▸ MATERIAL FOR THE TASK
◇ ◇ ◇
(* ===== verification/Federation.v ===== *)
(** * Federation routing ([federation.py])

    The topology registry of a core, the route it plans to a node, and the
    delegation proposal a ready route allows.

    [datetime.fromisoformat(...).astimezone(timezone.utc)] is a parameter: what
    instant a text denotes depends, for a text without an offset, on the time
    zone of the machine. *)

From Stdlib Require Import ZArith Lia Bool List Ascii String.
From stdpp Require Import base list option sets strings sorting.
From S2P Require Import Prelude Text PyValue.

Open Scope Z_scope.

Definition FEDERATION_ROUTE_SCHEMA_VERSION : string := "1.2.6-federation-route-v1".
Definition UNIT_CAPABILITY_SCHEMA_VERSION : string := "1.2.6-unit-capability-v1".
Definition DELEGATED_EXECUTION_SCHEMA_VERSION : string := "1.2.6-delegated-execution-v1".
Definition FEDERATION_ROUTE_SMOKE_SCHEMA_VERSION : string := "1.2.6-federation-route-smoke-v1".

Record UnitCapabilityDescriptor := {
  uc_node_id : string;
  uc_architecture : string;
  uc_abi : string;
  uc_board_family : string;
  uc_llext_supported : bool;
  uc_storage_class : string;
  uc_network_transports : list string;
  uc_relay_capable : bool;
  uc_signing_enforced : bool;
  uc_resource_budget : list (string * Z);
  uc_relay_path : list string;
}.

Definition unit_to_dict (u : UnitCapabilityDescriptor) : dict :=
  dict_of [("node_id", VStr (uc_node_id u)); ("architecture", VStr (uc_architecture u));
           ("abi", VStr (uc_abi u)); ("board_family", VStr (uc_board_family u));
           ("llext_supported", VBool (uc_llext_supported u)); ("storage_class", VStr (uc_storage_class u));
           ("network_transports", VList (vstrs (uc_network_transports u)));
           ("relay_capable", VBool (uc_relay_capable u)); ("signing_enforced", VBool (uc_signing_enforced u));
           ("resource_budget", VDict (dict_of (map (fun kv => (kv.1, VInt kv.2)) (uc_resource_budget u))));
           ("relay_path", VList (vstrs (uc_relay_path u)));
           ("schema_version", VStr UNIT_CAPABILITY_SCHEMA_VERSION)].

Record CorePeerDescriptor := {
  cp_core_id : string;
  cp_trust_scope : string;
  cp_remote_units : list string;
  cp_attachments : list dict;
  cp_capabilities : list string;
  cp_advertised_at : string;
  cp_expires_at : string;
  cp_reachable : bool;
}.

Definition peer_to_dict (p : CorePeerDescriptor) : dict :=
  dict_of [("core_id", VStr (cp_core_id p)); ("trust_scope", VStr (cp_trust_scope p));
           ("remote_units", VList (vstrs (cp_remote_units p)));
           ("remote_unit_attachments", VList (map VDict (cp_attachments p)));
           ("capabilities", VList (vstrs (cp_capabilities p)));
           ("advertised_at", VStr (cp_advertised_at p)); ("expires_at", VStr (cp_expires_at p));
           ("reachable", VBool (cp_reachable p))].

Definition attachment_for (p : CorePeerDescriptor) (node_id : string) : option dict :=
  List.find (fun a => String.eqb (str_or "node_id" "" a) node_id) (cp_attachments p).

Record RouteDecision := {
  rd_source_core : string;
  rd_target_node : string;
  rd_route_kind : string;
  rd_status : string;
  rd_trust_scope : string;
  rd_target_core : option string;
  rd_relay_path : list string;
  rd_failure_reason : string;
  rd_evidence_refs : list string;
}.

Definition route_ok (r : RouteDecision) : bool := String.eqb (rd_status r) "route_ready".

Definition route_to_dict (r : RouteDecision) : dict :=
  dict_of [("schema_version", VStr FEDERATION_ROUTE_SCHEMA_VERSION); ("ok", VBool (route_ok r));
           ("source_core", VStr (rd_source_core r)); ("target_node", VStr (rd_target_node r));
           ("target_core", opt_str (rd_target_core r)); ("route_kind", VStr (rd_route_kind r));
           ("status", VStr (rd_status r)); ("trust_scope", VStr (rd_trust_scope r));
           ("relay_path", VList (vstrs (rd_relay_path r)));
           ("failure_reason", VStr (rd_failure_reason r));
           ("evidence_refs", VList (vstrs (rd_evidence_refs r)))].

Record DelegatedExecutionProposal := {
  dl_delegation_id : string;
  dl_source_core : string;
  dl_target_core : string;
  dl_target_node : string;
  dl_resource : string;
  dl_policy_scope : string;
  dl_route_kind : string;
  dl_timeout_ms : Z;
  dl_cleanup_required : bool;
  dl_audit_correlation_id : string;
}.

Definition delegation_to_dict (d : DelegatedExecutionProposal) : dict :=
  dict_of [("delegation_id", VStr (dl_delegation_id d)); ("source_core", VStr (dl_source_core d));
           ("target_core", VStr (dl_target_core d)); ("target_node", VStr (dl_target_node d));
           ("resource", VStr (dl_resource d)); ("policy_scope", VStr (dl_policy_scope d));
           ("route_kind", VStr (dl_route_kind d)); ("timeout_ms", VInt (dl_timeout_ms d));
           ("cleanup_required", VBool (dl_cleanup_required d));
           ("audit_correlation_id", VStr (dl_audit_correlation_id d));
           ("schema_version", VStr DELEGATED_EXECUTION_SCHEMA_VERSION)].

(** ** The registry *)

Record FederationTopologyRegistry := {
  ft_local_core_id : string;
  ft_local_trust_scope : string;
  ft_local_units : list (string * UnitCapabilityDescriptor);
  ft_peers : list (string * CorePeerDescriptor);
}.

Definition new_registry (local_core_id local_trust_scope : string) : FederationTopologyRegistry :=
  {| ft_local_core_id := local_core_id; ft_local_trust_scope := local_trust_scope;
     ft_local_units := []; ft_peers := [] |}.

Definition register_local_unit (u : UnitCapabilityDescriptor) (r : FederationTopologyRegistry)
    : FederationTopologyRegistry :=
  {| ft_local_core_id := ft_local_core_id r; ft_local_trust_scope := ft_local_trust_scope r;
     ft_local_units := od_set (fun s => s) (uc_node_id u) u (ft_local_units r); ft_peers := ft_peers r |}.

Definition register_peer (p : CorePeerDescriptor) (r : FederationTopologyRegistry) : FederationTopologyRegistry :=
  {| ft_local_core_id := ft_local_core_id r; ft_local_trust_scope := ft_local_trust_scope r;
     ft_local_units := ft_local_units r; ft_peers := od_set (fun s => s) (cp_core_id p) p (ft_peers r) |}.

Definition peer_leb (a b : CorePeerDescriptor) : bool := String.leb (cp_core_id a) (cp_core_id b).

Definition list_peers (r : FederationTopologyRegistry) : list CorePeerDescriptor :=
  py_sorted peer_leb (map snd (ft_peers r)).


Definition advertises (target_node : string) (p : CorePeerDescriptor) : bool :=
  str_in target_node (cp_remote_units p) ||
  match attachment_for p target_node with Some _ => true | None => false end.

(** [tuple(str(item) for item in (attachment.get(key) or ()) if str(item))] *)
Definition attached_texts (key : string) (attachment : dict) : result (list string) :=
  let! l := str_items (por (dgetn key attachment) (VTuple [])) in
  Ok (List.filter (fun s => negb (String.eqb s "")) l).

Definition core_ids (ps : list CorePeerDescriptor) : list string := sorted_strings (map cp_core_id ps).

Section Route.
(** The instant, in microseconds of UTC, an ISO text denotes. *)
Variable instant : string -> result Z.

Definition parse_utc (value : string) : result Z := instant (replace_char "Z"%char "+00:00" value).

Definition is_fresh (p : CorePeerDescriptor) (now : string) : result bool :=
  let! e := parse_utc (cp_expires_at p) in
  let! n := parse_utc now in
  Ok (n <=? e).

Variable r : FederationTopologyRegistry.

Definition decision (target_node route_kind status trust_scope : string) (target_core : option string)
    (relay_path : list string) (failure_reason : string) (evidence_refs : list string) : RouteDecision :=
  {| rd_source_core := ft_local_core_id r; rd_target_node := target_node; rd_route_kind := route_kind;
     rd_status := status; rd_trust_scope := trust_scope; rd_target_core := target_core;
     rd_relay_path := relay_path; rd_failure_reason := failure_reason; rd_evidence_refs := evidence_refs |}.

Definition path_kind (path : list string) : string := match path with [] => "direct" | _ => "relay" end.
Definition has_path (path : list string) : bool := match path with [] => false | _ => true end.

(** [required and required != have], [required and required not in have] *)
Definition mismatch (required : option string) (have : string) : bool :=
  match required with Some s => negb (String.eqb s have) | None => false end.
Definition unsupported (required : option string) (have : list string) : bool :=
  match required with Some t => negb (str_in t have) | None => false end.

Definition plan_local (target_node : string) (scope transport : option string)
    (u : UnitCapabilityDescriptor) : RouteDecision :=
  let local_scope := ft_local_trust_scope r in
  let path := uc_relay_path u in
  if mismatch scope local_scope then
    decision target_node "local" "route_rejected" local_scope None [] "trust_scope_mismatch" [target_node]
  else if unsupported transport (uc_network_transports u) then
    decision target_node (path_kind path) "route_rejected" local_scope None path "transport_mismatch"
             (target_node :: path)
  else if has_path path && negb (uc_relay_capable u) then
    decision target_node "relay" "route_rejected" local_scope None path "relay_capability_mismatch"
             (target_node :: path)
  else decision target_node (path_kind path) "route_ready" local_scope None path "" [target_node].

(** [required_trust_scope or peers[0].trust_scope] *)
Definition scope_or_first (scope : option string) (ps : list CorePeerDescriptor) : string :=
  match scope, ps with
  | Some s, _ => s
  | None, p :: _ => cp_trust_scope p
  | None, [] => ""
  end.

Definition plan_selected (target_node : string) (transport : option string) (selected : CorePeerDescriptor)
    : result RouteDecision :=
  let attachment := match attachment_for selected target_node with Some a => a | None => [] end in
  let! path := attached_texts "relay_path" attachment in
  let! transports := attached_texts "network_transports" attachment in
  let refs := cp_core_id selected :: target_node :: path in
  let d kind_status reason := decision target_node "delegated_core" kind_status (cp_trust_scope selected)
                                (Some (cp_core_id selected)) path reason refs in
  Ok (if has_path transports && unsupported transport transports
      then d "route_rejected"%string "transport_mismatch"%string
      else d "route_ready"%string ""%string).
◇ ◇ ◇
Identify the lines of the entries containing the string "Some". Copy each such line.

  match attachment_for p target_node with Some _ => true | None => false end.
  match required with Some s => negb (String.eqb s have) | None => false end.
  match required with Some t => negb (str_in t have) | None => false end.
  | Some s, _ => s
  let attachment := match attachment_for selected target_node with Some a => a | None => [] end in
                                (Some (cp_core_id selected)) path reason refs in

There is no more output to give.